Anlässlich der Anhörung zum Tarifautonomiestärkungsgesetz im Bundestagsausschuss für Arbeit und Soziales am 30.Juni 2014 hat das Bündnis gegen Ausnahmen vom Mindestlohn zu einer Mindestlohnaktion/-kundgebung aufgerufen. Beteiligt an diesem Bündnis auf Initiative der Gewerkschaften sind Sozial- u. Wohlfahrtsverbände, Erwerbsloseninitiativen, Deutscher Frauenrat sowie kirchliche Organisationen. Die Gesetzesinitiative der Großen Koalition zur Einführung eines gesetzlichen Mindestlohnes von 8,50 Euro ab 2015 wird von allen Bündnispartnern grundsätzlich begrüßt und unterstützt. Nicht akzeptiert werden können die bereits im Entwurf des Tarifautonomiestärkungsgesetzes vorgesehenen Ausnahmen für freiwillige Praktika bis 6 Wochen und Langzeitarbeitslose für die ersten 6 Monate der Beschäftigung.

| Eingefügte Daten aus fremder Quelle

Lemma invoke_room n c (w : World R T) :
  Room (S n) (queue w) ->
  exists id q', invoke c w = Ok (mkHandle true id, set_queue q' w) /\
    0 <= id < OpIdInvalid /\ Room n q' /\ list.last (entries (ring_ q')) = Some id.
Proof.
  intros HR. rewrite invoke_request. destruct w as [q hp fr al nx cl]. cbn [queue] in *.
  destruct (QueueCalls.getNextOpId_mod q (room_next _ _ HR)) as [Hid Hrange].
  set (id := nextOpId_ q mod (2 ^ 64 - 2)) in *.
  assert (Room (S n) (set_nextOpId (id + 1) q)) as HR1 by (destruct HR; split; try done; cbn; lia).
  destruct (finalize_room (S n) (request_of c) id _ HR1 (room_free n _ HR1))
    as (p & u & q' & Hp & Hf & Hps & Hnx & Hpu).
  exists id, q'. split; [|split; [done|split]].
  - unfold finalize_prepared, finalizeSqe. cbn [ring_ set_nextOpId] in Hp. rewrite Hp.
    cbn [mbind outcome_bind].
    assert (getNextOpId (set_ring u q) = (id, set_ring u (set_nextOpId (id + 1) q))) as ->; [|by rewrite Hf].
    unfold getNextOpId in *. cbn in *. injection Hid as Hid1 Hid2.
    rewrite Hid1 in Hid2 |- *. by rewrite Hid2.
  - assert (id <> OpIdIgnore) as Hni by (unfold OpIdIgnore, OpIdInvalid in *; lia).
    eapply room_push; try done. unfold operations. cbn [user_data set_user_data].
    rewrite list.filter_cons_True by done. cbn. lia.
  - by rewrite (entries_pushed _ _ _ _ Hpu), last_snoc.
Qed.

Lemma link_room n ts fl op (q : IoQueue) h q' :
  Room n q -> linked = true -> list.last (entries (ring_ q)) = Some (h_id op) -> h_id op <> OpIdIgnore ->
  linkTimeout ts fl op q = Ok (h, q') -> h = op /\ valid op = true /\ Room n q'.
Proof.
  intros HR Hli Hl Hni H. unfold linkTimeout in H. apply outcome_bind_Ok in H as (tt0 & Hv & H).
  apply cassert_Ok in Hv. destruct (lastSqe_ q) as [p|]; [|done].
  cbn [mbind outcome_bind] in H. apply outcome_bind_Ok in H as (p' & _ & H).
  change (IoURing.write_sqe p' _ (ring_ q)) with (link_flag p' (ring_ q)) in H.
  set (q1 := set_ring (link_flag p' (ring_ q)) q).
  pose proof (entries_unchanged _ _ (link_flag_unchanged p' _ (room_ready _ _ HR))) as He.
  assert (Room n q1) as HR1 by (destruct HR; split; try done; cbn; by rewrite He).
  rewrite <- He in Hl.
  destruct (finalize_room n (IoURing.LinkTimeout ts (u32 fl)) OpIdIgnore q1 HR1
    (room_free_link n q1 _ HR1 Hli Hl Hni)) as (p2 & u & q2 & Hp & Hf & Hps & Hnx & Hpu).
  cbn [ring_ set_ring q1 IoURing.prepare_request] in Hp. rewrite Hp in H. cbn [mbind outcome_bind] in H.
  change (set_ring u q1) with (set_ring u q) in Hf. rewrite Hf in H.
  injection H as <- <-. split; [done|]. split; [done|].
  eapply (room_push n n p2); try done. intros _. split; [done|by exists (h_id op)].
Qed.
End Room.

(** ** Who waits for the operations *)

Section Attending.
Context {allocator : Allocator}.
Context (linked : bool) (E : Z) (M : nat).

Abbreviation World := (World R T).
Abbreviation ids w := (outstanding (ring_ (queue w))).

(** A coroutine is suspended on the operation. *)
Definition awaited_by (id f : Z) (w : World) : Prop :=
  exists a, frames w !! f = Some (Suspended a) /\ h_id (operation a) = id.

(** All operations are awaited, but for those in [H]; the suspended coroutines go on
    with as many operations as [N] says. *)
Record attended (w : World) (H : list Z) (N : gmap Z nat) : Prop := {
  att_ops id : id ∈ ids w -> id <> OpIdIgnore -> id ∈ H \/ exists f, awaited_by id f w;
  att_goes_on f a : frames w !! f = Some (Suspended a) ->
    exists n, N !! f = Some n /\ (1 <= n)%nat /\ forall r, modest linked (caller a r) None n;
  att_only f : is_Some (N !! f) -> exists a, frames w !! f = Some (Suspended a);
  att_fresh f : is_Some (frames w !! f) -> f < nextFrame w
}.

Definition total (N : gmap Z nat) : nat := msum (fun n => n) N.

Lemma attended_weaken w H H' N : attended w H N -> H ⊆ H' -> attended w H' N.
Proof. intros [H1 H2 H3 H4] Hs. split; try done. intros id Hid Hn. destruct (H1 id Hid Hn); auto. Qed.

(** Entries are added, or go. *)
Lemma attended_queue w H H' N (q' : IoQueue) :
  attended w H N -> H ⊆ H' ->
  (forall id, id ∈ outstanding (ring_ q') -> id <> OpIdIgnore -> id ∈ H' \/ id ∈ ids w) ->
  attended (set_queue q' w) H' N.
Proof.
  intros [H1 H2 H3 H4] Hs Hq. split; try done. intros id Hid Hn.
  destruct (Hq id Hid Hn) as [?|Hw]; [by left|]. destruct (H1 id Hw Hn); auto.
Qed.

(** Frames change that are not suspended, before or after. *)
Lemma attended_frame w w' H N f s :
  attended w H N -> queue w' = queue w -> frames w' = <[f := s]> (frames w) ->
  nextFrame w <= nextFrame w' -> f < nextFrame w' ->
  (forall a, frames w !! f <> Some (Suspended a)) -> (forall a, s <> Suspended a) -> attended w' H N.
Proof.
  intros [H1 H2 H3 H4] Hq Hf Hn Hfn Hw Hs. split; rewrite ?Hq, ?Hf.
  - intros id Hid Hni. destruct (H1 id Hid Hni) as [?|(g & a & Hg & Ha)]; [by left|right].
    exists g, a. rewrite Hf. split; [|done]. rewrite lookup_insert_ne; [done|]. intros ->. by eapply Hw.
  - intros g a [[_ ?]|[_ Hg]]%lookup_insert_Some; [by destruct (Hs a)|by eapply H2].
  - intros g Hg. destruct (H3 g Hg) as [a Ha]. exists a. rewrite lookup_insert_ne; [done|].
    intros ->. by eapply Hw.
  - intros g [x [[-> _]|[_ Hg]]%lookup_insert_Some]; [done|]. assert (g < nextFrame w) by by apply H4.
    lia.
Qed.

Lemma attended_await w w' H N f a n :
  attended w (h_id (operation a) :: H) N -> ring_ (queue w') = ring_ (queue w) ->
  frames w !! f = Some Running -> frames w' = <[f := Suspended a]> (frames w) ->
  nextFrame w' = nextFrame w -> (forall r, modest linked (caller a r) None (S n)) ->
  attended w' H (<[f := S n]> N) /\ total (<[f := S n]> N) = (S n + total N)%nat.
Proof.
  intros [H1 H2 H3 H4] Hq Hrun Hf Hn Hp. split.
  2: { apply (msum_insert_new (fun n : nat => n)), eq_None_not_Some. intros [a' Ha']%H3. congruence. }
  split; rewrite ?Hq, ?Hf, ?Hn.
  - intros id Hid Hni. destruct (H1 id Hid Hni) as [[->|?]%elem_of_cons|(g & a' & Hg & Ha)];
      [right; exists f, a|by left|right; exists g, a']; (split; [|done]); rewrite Hf.
    + apply lookup_insert_eq.
    + rewrite lookup_insert_ne; [done|]. intros ->. congruence.
  - intros g a' [[<- [= <-]]|[Hne Hg]]%lookup_insert_Some.
    + exists (S n). rewrite lookup_insert_eq. split_and!; [done|lia|done].
    + rewrite lookup_insert_ne by done. by apply H2.
  - intros g [<-|Hg]%lookup_insert_is_Some'; [exists a; apply lookup_insert_eq|].
    destruct (H3 g Hg) as [a' Ha']. exists a'. rewrite lookup_insert_ne; [done|]. intros ->. congruence.
  - intros g [x [[-> _]|[_ Hg]]%lookup_insert_Some]; apply H4; by eexists.
Qed.

(** ** Running a coroutine *)

Abbreviation Room := (Room linked E M).

(** The operation a coroutine holds, and the last entry if it is that one's. *)
Definition holds (held : option (Z * bool)) (q : IoQueue) : Prop :=
  match held with
  | Some (id, recent) =>
      id <> OpIdIgnore /\ (recent = true -> list.last (entries (ring_ q)) = Some id)
  | None => True
  end.

Lemma shares_holds held hp hk (q : IoQueue) :
  shares held hp hk -> holds held q -> holds hp q /\ forall q', holds hk q'.
Proof.
  intros [[-> ->]|[-> ->]] Hh; [done|]. split; [done|]. intros q'.
  destruct held as [[id b]|]; [by split; [apply Hh|]|done].
Qed.

Abbreviation held_ids held := (fst <$> option_list held).

(** Others that are running keep running. *)
Definition keeps_running (f : Z) (w w' : World) : Prop :=
  forall g, g <> f -> frames w !! g = Some Running -> frames w' !! g = Some Running.

(** Running frame [f] as [p], which holds [held], leaves the entries with somebody who
    awaits them; [n0] more operations still fit, and [x] of the [M] are not its own. *)
Definition attends (p : prog) : Prop :=
  forall f (w : World) n n0 x held H N w1,
    modest linked p held n -> Room (n + n0) (queue w) -> holds held (queue w) ->
    attended w (held_ids held ++ H) N -> (total N + length (option_list held) + n + x <= M)%nat ->
    frames w !! f = Some Running -> exec f p w = Ok w1 ->
    (exists N1, attended w1 H N1 /\ (total N1 + x <= M)%nat) /\ Room n0 (queue w1) /\
    keeps_running f w w1.

Lemma attends_ret : attends Ret.
Proof.
  intros f w n n0 x held H N w1 -> HR _ Ha Hx Hf [= <-]. split_and!.
  - exists N. split; [|cbn in Hx; lia].
    eapply (attended_frame w _ H N f Finished); try done; [by apply (att_fresh _ _ _ Ha)|congruence].
  - eapply room_mono; [exact HR|lia].
  - intros g Hg. cbn. by rewrite lookup_insert_ne.
Qed.

Lemma finalize_ids r (q : IoQueue) id o u h q' :
  IoURing.ready (ring_ q) -> IoURing.prepare_request r (ring_ q) = Ok (o, u) ->
  finalizeSqe_with o id (set_ring u q) = (h, q') ->
  forall x, x ∈ outstanding (ring_ q') -> (x = id /\ h = mkHandle true id) \/ x ∈ outstanding (ring_ q).
Proof.
  intros Hr Hp Hf x. destruct (prepare_finalize r q id Hr) as (o1 & u1 & h1 & q1 & Hp1 & Hf1 & _ & _ & Ho).
  rewrite Hp in Hp1. injection Hp1 as <- <-. rewrite Hf in Hf1. injection Hf1 as <- <-. destruct o.
  - destruct Ho as (-> & _ & Hpu). rewrite (outstanding_pushed _ _ _ _ Hpu), elem_of_cons. naive_solver.
  - destruct Ho as (_ & _ & Hun & _). rewrite (outstanding_unchanged _ _ Hun). by right.
Qed.

Lemma invoke_ids c (w : World) h q' :
  IoURing.ready (ring_ (queue w)) -> invoke c w = Ok (h, set_queue q' w) ->
  forall x, x ∈ outstanding (ring_ q') -> x = h_id h \/ x ∈ ids w.
Proof.
  intros Hr. rewrite invoke_request. unfold finalize_prepared.
  intros ([h1 q1] & ([o u] & Hp & Hf)%outcome_bind_Ok & [= <- <-])%outcome_bind_Ok x Hx.
  unfold finalizeSqe in Hf. injection Hf as Hf. unfold getNextOpId in Hf.
  set (id := if _ || _ then 0 else _) in Hf.
  destruct (finalize_ids (request_of c) (set_nextOpId (u64 (id + 1)) (queue w)) id o u h1 q1 Hr Hp Hf x Hx)
    as [[-> ->]|?]; auto.
Qed.

Lemma link_ids ts fl op (q : IoQueue) h q' :
  IoURing.ready (ring_ q) -> linkTimeout ts fl op q = Ok (h, q') ->
  forall x, x ∈ outstanding (ring_ q') -> x <> OpIdIgnore -> x ∈ outstanding (ring_ q).
Proof.
  intros Hr H x Hx Hn. unfold linkTimeout in H. apply outcome_bind_Ok in H as (_ & _ & H).
  apply outcome_bind_Ok in H as (p & _ & H). change (IoURing.write_sqe p _ (ring_ q)) with (link_flag p (ring_ q)) in H.
  apply outcome_bind_Ok in H as ([o u] & Hp & H).
  destruct (finalizeSqe_with o OpIdIgnore (set_ring u q)) as [h1 q1] eqn:Hf. injection H as _ <-.
  pose proof (link_flag_unchanged p _ Hr) as Hlu.
  destruct (finalize_ids (IoURing.LinkTimeout ts (u32 fl)) (set_ring (link_flag p (ring_ q)) q) OpIdIgnore
    o u h1 q1 (unchanged_ready _ _ Hlu) Hp Hf x Hx) as [[? _]|Hin]; [done|].
  by rewrite <- (outstanding_unchanged _ _ Hlu).
Qed.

Dazu hatte das Bündnis bereits einen gemeinsamen Aufruf verabschiedet und in einer Pressekonferenz öffentlich verbreitet. Darüber hinaus haben die Bündnispartner  in regionalen Aktionen ihre Forderung zu einem gesetzlichen Mindestlohn ohne Ausnahmen an ihre jeweiligen Bundestagsabgeordneten herangetragen. Die für den 30.6. organisierte Mindestlohndemo in Berlin hat an Aktualität und Brisanz dadurch gewonnen, dass sich die GroKo sozusagen in einer „Nacht und Nebel“ Aktion vor wenigen Tagen auf weitere Ausnahmen vom Mindestlohn verständigt hat. So sollen auch Praktika bis zu drei Monaten, Saisonarbeit und Zeitungszustellung vom Mindestlohn ausgenommen werden, Saisonarbeitskräften Kost und Logis vom Mindestlohn abgezogen und Zeitungszusteller zunächst weiter unter Mindestlohn bezahlt werden.

neben mir Frank Bsirske, Verdi Vorsitzender
neben mir Frank Bsirske, Verdi Vorsitzender


Redner/innen bei dieser Kundgebung waren: Rainer Hoffmann (DGB Vorsitzender); Frank Bsirske (Vorsitzender von Verdi), Michaela Rosenberger (Vorsitzende der NGG), Florian Haggenmüller  (DGB Bundesjugendsekretär), Ulla Pingel (Vertreterin der Erwerbslosen in Verdi), die Geschäftsführerin des Deutschen Frauenrats, Ursula Engelen-Kefer (Sozialverband Deutschland), Jörg Eyermann (Vertreter der IGBAU), Veit Otto (Betriebsratsvorsitzender der Autobahnraststätte Eisenach).